Instead of taxing a local grid, Audi’s cars could help bolster it.
Back when plug-in hybrids were just beginning to appear, there was some concern that adding a whole bunch of cars to the electric grid could overtax it and cause problems. Now, Audi’s built a system where its cars do precisely the opposite.
Audi will kick off a new pilot project called Audi Smart Energy Network in both Ingolstadt and Zurich. The program combines stationary storage batteries with differently sized solar installations. Control software distributes the solar energy based on how much it thinks the car or house will need.
The idea of putting cars and stationary batteries into a power grid isn’t anything new. Elon Musk has been pushing for a smarter grid in post-Hurriane-Maria Puerto Rico with the. In a blog post from 2016, General Motors talked about using electrified vehicles to act as grid stand-ins when renewables won’t cut it on their own.

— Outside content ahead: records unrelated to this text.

(* ===== verification/EndToEndDemo.v ===== *)
(** The concrete server of Demo and the concrete client of ClientDemo together: the
    end-to-end properties applied to them. *)

From Stdlib Require Import Strings.String.
From stdpp Require Import list gmap relations.
From S2P Require Import Text ServerMain ServerStart ServerDemo.
From S2P Require ServerKey.
From S2P Require Import Prelude State ReplayWindow OutQueue TaskHeap RateLimiter Metrics Crypto Wire Fragment Clock.
From S2P Require Import Server Handshake PacketProcessor EventLoop ServerLogic HandshakeProofs DataPath Reassembly Demo.
From S2P Require Import Text ClientOptions Client ClientHandshake Sender ClientLoop ClientLogic ClientData.
From S2P Require Import ClientHandshakeProofs SenderProofs EndToEnd ClientDemo.
Local Open Scope Z_scope.

#[local] Existing Instance toy_sodium.
#[local] Existing Instance toy_laws.
#[local] Opaque demo demo_args Demo.client session_zero.

(** ** Finding the server *)

Lemma client_finds_server_witness :
  exists k p h, launch = Ok (inr p, h) /\
    parse_arguments inet_aton_server (bytes "chamlon" :: bytes "192.168.1.1" :: bytes "13330" ::
        concat (hex2 <$> ServerKey.sign_pk k) :: command_line) = Ok (Some (ServerKey.sign_pk k, bind_addr p, chosen)).
Proof.
  destruct launch_enters as (p & h & E).
  destruct (client_finds_server inet_aton_server (bytes "chamlon_server") (bytes "192.168.1.1") (bytes "13330") good_replies 100
    (zeros SESSION_ID_LEN) first_host p h (bytes "chamlon") command_line chosen ServerKey.draw_ok E command_line_ok)
    as (k & w & before & _ & _ & Hp).
  exists k, p, h. split; [exact E|exact Hp].
Defined.

(** ** The key exchange *)

(** Two turns of the wait that bring nothing: a data packet, and a spurious wake-up. *)
Definition noise : list poll :=
  [{| at_time := 101; selected := SelectReady (IoData (proto_bytes data_header)) |};
   {| at_time := 102; selected := SelectReady (IoError EAGAIN) |}].

Lemma noise_harmless : Forall (harmless 115) noise.
Proof.
  apply Forall_cons. split; [split; [done|exists data_header; by vm_compute]|].
  apply Forall_cons. split; [by split|apply Forall_nil_2].
Qed.

Lemma exchange_admissible :
  admissible server_eph 5 (msg1_of eph (initial sign_key server_at chosen 100 (zeros 1600))) peer (replicate 32 (z2b 9)) fresh_server.
Proof.
  split; [by eexists|]. split; [by vm_compute|]. split; [by vm_compute|]. split.
  { exists 0%nat, session_zero. split; [reflexivity|apply session_zero_idle]. }
  split; [by eexists; vm_compute|]. done.
Qed.

Lemma key_agreement_witness :
  exists w' i s hs, handle_msg1 server_eph 5 (msg1_of eph (initial sign_key server_at chosen 100 (zeros 1600))) peer
      (replicate 32 (z2b 9)) fresh_server = Ok (0, w') /\
    sessions w' !! i = Some s /\ agreed (initial sign_key server_at chosen 100 (zeros 1600)) hs i s.
Proof.
  destruct (key_agreement eph server_eph (replicate 32 (z2b 9)) (replicate 64 (z2b 9)) 5 4 peer true noise 103 fresh_server
    (initial sign_key server_at chosen 100 (zeros 1600)) (proj1 fresh_ok) (proj2 fresh_ok))
    as (w' & i & s & m2 & hs & c' & E & Hi & _ & _ & _ & _ & Hag).
  - reflexivity.
  - by vm_compute.
  - by vm_compute.
  - reflexivity.
  - constructor; cbn; [lia|lia|by left|by right].
  - apply exchange_admissible.
  - reflexivity.
  - unfold msg2_length. cbn [junk initial]. unfold zeros. rewrite length_replicate. apply Nat.leb_le. by vm_compute.
  - apply Nat.ltb_lt. by vm_compute.
  - exact noise_harmless.
  - reflexivity.
  - exists w', i, s, hs. split; [exact E|]. split; [exact Hi|exact Hag].
Defined.

(** The client of ClientDemo renews its keys with the server of Demo. *)
Lemma demo_signer : server_pk (srv demo) = replicate 32 (z2b 9) /\ ios demo = [].
Proof. by vm_compute. Qed.
Lemma demo_clock : now demo = 101.
Proof. by vm_compute. Qed.

Lemma rekey_agreement_witness :
  exists w' s s' m2 c',
    handle_rehandshake_msg1 server_eph server_eph 5 (msg1_of eph demo) peer (replicate 32 (z2b 9)) (busy_server ch_N aq_empty) = Ok (0, w') /\
    rehandshake_client_with_state eph 4 (noise ++ [{| at_time := 103; selected := SelectReady (IoData m2) |}]) demo = Ok (0, c') /\
    rekeyed_together true demo c' s s'.
Proof.
  destruct (busy_ok ch_N aq_empty (or_intror eq_refl) (Forall_nil_2 _)) as [Hw Hsm]. destruct demo_signer as [Hpk Hio].
  destruct (rekey_agreement eph server_eph server_eph (replicate 32 (z2b 9)) (replicate 64 (z2b 9)) 5 4 peer noise 103 0
    (busy_server ch_N aq_empty) demo (tick 7) (tick 8) (tick 7) Hw Hsm)
    as (w' & s & s' & m2 & c' & E & _ & _ & _ & Ec & _ & Hk & _).
  - reflexivity.
  - reflexivity.
  - exact known_peer.
  - rewrite Hpk. reflexivity.
  - by vm_compute.
  - reflexivity.
  - reflexivity.
  - by eexists; vm_compute.
  - exact demo_ok.
  - exact demo_attempts.
  - exact Hio.
  - apply Nat.ltb_lt. by vm_compute.
  - rewrite demo_clock. eapply Forall_impl; [exact noise_harmless|]. intros q [Ht Hq]. split; [lia|exact Hq].
  - rewrite demo_clock. lia.
  - exact demo_counts.
  - apply tick_normal.
  - apply tick_normal.
  - exists w', s, s', m2, c'. split; [exact E|]. split; [exact Ec|exact Hk].
Defined.

(** ** The tunnel *)

(** The client of ClientDemo, in a session with the server of Demo. *)
Definition connect (c : Client.client) : Client.client :=
  c <| srv ::= (fun s => s <| k_send := replicate 32 (z2b 3) |> <| k_recv := replicate 32 (z2b 3) |>
                           <| session_id := replicate 16 (z2b 7) |> <| send_seq := 1 |>) |>.

Lemma connect_ok c : client_ok c -> client_ok (connect c).
Proof. intros Hc. apply (client_ok_srv c); [done|]. destruct (ok_srv c Hc). by constructor. Qed.

Lemma connect_fields c :
  mallocs (connect c) = mallocs c /\ ios (connect c) = ios c /\ g_outq (connect c) = g_outq c /\
  sender (connect c) = sender c /\ rw (connect c) = rw c /\ g_next_packet_id (connect c) = g_next_packet_id c /\
  g_reassembly_table (connect c) = g_reassembly_table c /\ (counts_small c -> counts_small (connect c)) /\
  send_seq (srv (connect c)) = 1 /\ k_send (srv (connect c)) = replicate 32 (z2b 3) /\
  k_recv (srv (connect c)) = replicate 32 (z2b 3) /\ session_id (srv (connect c)) = replicate 16 (z2b 7).
Proof. done. Qed.

Definition connected : Client.client := connect demo.

Lemma connected_ok : client_ok connected.
Proof. apply connect_ok, demo_ok. Qed.

Lemma demo_idle :
  mallocs demo = [] /\ ios demo = [] /\ g_outq demo = aq_empty /\ rw demo = window_zero /\ g_next_packet_id demo = 1 /\
  g_reassembly_table demo = replicate MAX_REASSEMBLY_ENTRIES entry_zero.
Proof. by vm_compute. Qed.

Lemma connected_fields :
  mallocs connected = [] /\ ios connected = [] /\ g_outq connected = aq_empty /\ sender connected = Some demo_args /\
  counts_small connected /\ rw connected = window_zero /\
  g_reassembly_table connected = replicate MAX_REASSEMBLY_ENTRIES entry_zero /\ send_seq (srv connected) = 1 /\
  k_send (srv connected) = replicate 32 (z2b 3) /\ k_recv (srv connected) = replicate 32 (z2b 3) /\
  session_id (srv connected) = replicate 16 (z2b 7).
Proof.
  destruct demo_idle as (H1 & H2 & H3 & H4 & _ & H6).
  destruct (connect_fields demo) as (E1 & E2 & E3 & E4 & E5 & _ & E7 & Hc & E8 & E9 & E10 & E11).
  unfold connected. rewrite E1, E2, E3, E4, E5, E7, E8, E9, E10, E11, H1, H2, H3, H4, H6, demo_sender.
  split_and!; try reflexivity. apply Hc, demo_counts.
Qed.
#[local] Opaque connected.

(** A 1500-byte packet. *)
Definition big_ip : list byte := replicate 16 (z2b 0x45) ++ ip_of 0 ++ replicate 1480 (z2b 0x11).
Lemma length_big_ip : length big_ip = 1500%nat.
Proof. unfold big_ip. rewrite !length_app, !length_replicate. done. Qed.

Lemma upload_witness :
  exists c1 next' c2 ds rest l' w',
    handle_tun_packet (IoData big_ip) connected = Ok (tt, c1) /\
    sender_turn (tick 7) (tick 8) (tick 7) c1 = Ok (Some next', c2) /\
    trace c2 = trace connected ++ (UdpSend (sa_udp_sock demo_args) (sa_server_addr demo_args) <$> ds) ++ rest /\
    lets_through (length (fragments connected (g_next_packet_id connected) big_ip)) 100 (sin_addr peer) (rl fresh_server) = Some l' /\
    run_all (fun buf => handle_inbound_udp server_eph server_eph 5 buf peer server_key) ds
      (busy_server ch_N aq_empty) = Ok (tt, w') /\
    Server.trace w' = [TunWrite big_ip].
Proof.
  destruct connected_fields as (Hm & Hio & Hq & Hsd & Hcnt & _ & _ & Hseq & Hks & _ & Hsid).
  destruct (Demo.client_keys ch_N aq_empty) as (_ & _ & _ & Hrw & _ & _ & _ & Htbl); [by right|].
  destruct (lets_through (length (fragments connected (g_next_packet_id connected) big_ip)) 100 (sin_addr peer) (rl fresh_server))
    as [l'|] eqn:Hlim; [|exfalso; revert Hlim; by vm_compute].
  destruct (upload big_ip connected demo_args (tick 7) (tick 8) (tick 7) server_eph server_eph 5 peer server_key 0
    (busy_server ch_N aq_empty) (Demo.client ch_N aq_empty) ∅ l' connected_ok Hm Hio Hq Hsd Hcnt (tick_normal 7) (tick_normal 8))
    as (c1 & next' & c2 & ds & rest & tbl & r & E1 & E2 & Et & _ & Er).
  - rewrite length_big_ip. lia.
  - rewrite Hks, Hsid. exact client_linked.
  - rewrite Hrw. apply window_zero_rep.
  - rewrite Hrw, Hseq. reflexivity.
  - rewrite length_big_ip, Hseq. lia.
  - intros x Hx. rewrite Htbl in Hx. apply elem_of_replicate in Hx as [-> _]. intros Ha. discriminate Ha.
  - exists entry_zero. rewrite Htbl. split; [|reflexivity]. apply elem_of_replicate. split; [reflexivity|discriminate].
  - reflexivity.
  - exact Hlim.
  - exists c1, next', c2, ds, rest, l'. eexists. split; [exact E1|]. split; [exact E2|]. split; [exact Et|]. split; [reflexivity|].
    split; [exact Er|]. unfold delivered. cbn [Server.trace set]. by rewrite busy_trace.
Defined.

Lemma download_witness :
  exists w' ds c' tbl r,
    handle_outbound_tun_buf big_ip (busy_server ch_N aq_empty) = Ok (tt, w') /\
    run_all deliver ds connected = Ok (tt, c') /\
    c' = connected <| g_reassembly_table := tbl |> <| rw := r |> <| trace := trace connected ++ [TunWrite big_ip] |>.
Proof.
  destruct connected_fields as (_ & Hio & _ & _ & _ & Hrw & Htbl & _ & _ & Hkc & Hic).
  destruct (busy_ok ch_N aq_empty (or_intror eq_refl) (Forall_nil_2 _)) as [Hw _].
  destruct (Demo.client_keys ch_N aq_empty) as (_ & Hks & Hsid & _ & _ & Hcbr & _); [by right|].
  destruct (client_peer ch_N aq_empty (or_intror eq_refl)) as (_ & _ & Hseq).
  destruct (download big_ip 0 (busy_server ch_N aq_empty) (Demo.client ch_N aq_empty) connected ∅ Hw)
    as (w' & ds & c' & tbl & r & E1 & _ & E2 & Ec').
  - reflexivity.
  - apply client_active. by right.
  - exact Hcbr.
  - reflexivity.
  - reflexivity.
  - rewrite length_big_ip. lia.
  - by vm_compute.
  - exact connected_ok.
  - exact Hio.
  - rewrite Hkc, Hks. reflexivity.
  - rewrite Hic, Hsid. reflexivity.
  - rewrite Hrw. apply window_zero_rep.
  - rewrite Hrw, Hseq. reflexivity.
  - rewrite length_big_ip, Hseq. lia.
  - rewrite Htbl. discriminate.
  - rewrite Htbl. apply Forall_replicate. reflexivity.
  - exists w', ds, c', tbl, r. split; [exact E1|]. split; [exact E2|exact Ec'].
Defined.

The issue with renewables is that, sometimes, they aren’t capable of providing power 24/7 — the sun isn’t always out, nor is the wind always blowing. By storing that power, whether in a stationary battery or one installed in a car, and feeding it back into the grid when demand outpaces supply, we can get around those hiccups. Now, we just have to figure out how to get everyone to sign on to something ambitious like this — it doesn’t do much good if three houses around town are the only ones contributing.